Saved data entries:
______________________________

(* ===== verification/Variant.v ===== *)
(** * SPARQL values at run time

    Model of src/gengodb/runtime/Variant.cpp and of [PropertyGraph::Metadata]
    (include/gengodb/runtime/BuiltinGraphs.h).  A variant is a datatype tag and
    a 64-bit payload: the value itself, the address of a string value, or the
    address of a node or relationship entry.  Literals are rdf4cpp objects; the
    library's operations on them are the class [Rdf4cpp]. *)

From S2P Require Import Prelude Bytes Graph PropData PropertyGraph Datatypes GraphStorage.
From S2P Require Import GraphDataOps Serialization RdfTypes Identifiers RdfGraph Helpers.
From Stdlib Require Import Strings.Ascii Strings.Byte.
#[local] Open Scope Z_scope.
#[local] Open Scope list_scope.

Inductive TriBool := TbErr | TbFalse | TbTrue.

(** What the code uses of rdf4cpp.  Constructors and operators that may throw
    return [res]; [value<T>] throws when the literal has another datatype. *)
Class Rdf4cpp (Lit : Type) := {
  make_null : Lit;
  lit_null : Lit → bool;
  make_typed_from_value : AnyVal → Lit;
  make_typed : string → string → res Lit;
  make_lang_tagged : string → string → res Lit;
  lit_value : Lit → AnyVal;
  lit_datatype : Lit → string;
  lexical_form : Lit → string;
  language_tag : Lit → string;
  print_literal : Lit → string;
  lit_eq : Lit → Lit → TriBool;
  lit_ne : Lit → Lit → TriBool;
  lit_lt : Lit → Lit → TriBool;
  lit_le : Lit → Lit → TriBool;
  lit_gt : Lit → Lit → TriBool;
  lit_ge : Lit → Lit → TriBool;
  lit_order : Lit → Lit → comparison;
  lit_add : Lit → Lit → res Lit;
  lit_sub : Lit → Lit → res Lit;
  lit_mul : Lit → Lit → res Lit;
  lit_div : Lit → Lit → res Lit;
  lit_cast : Lit → string → Lit;
  cast_to_double : Lit → option Z;
  lang_matches : string → string → bool;
  make_iri : string → res string;
}.

(** ** PropertyGraph::Metadata *)

Record Metadata := mkMetadata {
  md_uid : Z → res Z;
  get_node_name : Z → res string;
  type_id : Z → res Z;
  md_node_from_iri : string → Z;
  md_node_from_rdf_literal : string → bytes → Z;
}.

(** The mappings of a graph that nobody has set. *)
Definition defaultMetadata : Metadata :=
  mkMetadata (λ _, Fault AssertFailed) (λ i, Ok ("v" +:+ pretty.pretty i)) (λ _, Ok (-1)) (λ _, -1) (λ _ _, -1).

(** The mappings installed by [RdfGraph::ensureLoaded]; the index sets [uid]. *)
Section rdf_metadata.
Context (zero_type : RDFNodeType) (code : RDFNodeType → Z).
Context (date_lex : Z * Z * Z * option Z → string) (dateTime_lex : Z * option Z → string).
Context (iri_string : string → string) (literal_string : LiteralText → string).
Definition rdfMetadata (uid : Z → res Z) (g : RdfGraph) : Metadata :=
  mkMetadata uid (node_name zero_type date_lex dateTime_lex iri_string literal_string g)
    (λ id, let* t := node_type zero_type g id in Ok (code t)) (node_from_iri g) (node_from_rdf_literal g).
End rdf_metadata.

(** ** Predicates *)

Definition triBoolToInt8 (b : TriBool) : Z := match b with TbErr => -1 | TbTrue => 1 | TbFalse => 0 end.
Definition triNot (b : TriBool) : TriBool := match b with TbErr => TbErr | TbTrue => TbFalse | TbFalse => TbTrue end.

(** The switch over predicates 0 to 5 for values with a three-way comparison. *)
Definition compare_switch (c : comparison) (predicate : Z) : Z :=
  match predicate with
  | 0 => Z.b2z (bool_decide (c = Eq))
  | 1 => Z.b2z (negb (bool_decide (c = Eq)))
  | 2 => Z.b2z (bool_decide (c = Lt))
  | 3 => Z.b2z (negb (bool_decide (c = Gt)))
  | 4 => Z.b2z (bool_decide (c = Gt))
  | 5 => Z.b2z (negb (bool_decide (c = Lt)))
  | _ => -1
  end.

(** ** Storage of the datatypes *)

Inductive StorageShape := Inline32 | Int64 | UInt64 | Double | Blob.
#[export] Instance StorageShape_eq_dec : EqDecision StorageShape.
Proof. solve_decision. Defined.
Record StorageInfo := mkInfo { shape : StorageShape; width : Z }.

Definition classifyStorage (t : Type_) : StorageInfo :=
  match t with
  | TBoolean => mkInfo Inline32 1
  | TByte => mkInfo Inline32 1
  | TShort => mkInfo Inline32 2
  | TInt => mkInfo Inline32 4
  | TUnsignedByte => mkInfo Inline32 1
  | TUnsignedShort => mkInfo Inline32 2
  | TUnsignedInt => mkInfo Inline32 4
  | TFloat => mkInfo Inline32 4
  | TLong => mkInfo Int64 8
  | TDate => mkInfo Int64 8
  | TDateTime => mkInfo Int64 8
  | TUnsignedLong => mkInfo UInt64 8
  | TDouble => mkInfo Double 8
  | _ => mkInfo Blob 0
  end.

Definition isCustomDatatypeTag (tag : Z) : bool :=
  match from_int32 tag with
  | Some t => bool_decide (t = TAnyLiteralNode) || bool_decide (t = TAnyLiteralScalar)
  | None => false
  end.

Definition text_of (bs : bytes) : string := String.string_of_list_byte bs.

(** [<name>] without its brackets. *)
Definition trim_brackets (name : string) : string :=
  let n := String.length name in
  if (2 <=? n)%nat && bool_decide (String.get 0 name = Some "<"%char) && bool_decide (String.get (n - 1) name = Some ">"%char)
  then String.substring 1 (n - 2) name else name.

______________________________

• [What to do] With the line containing "Definition text_of (bs" as the start and the last line of the entries as the end, print that whole span exactly.

• [Your response]
Definition text_of (bs : bytes) : string := String.string_of_list_byte bs.

(** [<name>] without its brackets. *)
Definition trim_brackets (name : string) : string :=
  let n := String.length name in
  if (2 <=? n)%nat && bool_decide (String.get 0 name = Some "<"%char) && bool_decide (String.get (n - 1) name = Some ">"%char)
  then String.substring 1 (n - 2) name else name.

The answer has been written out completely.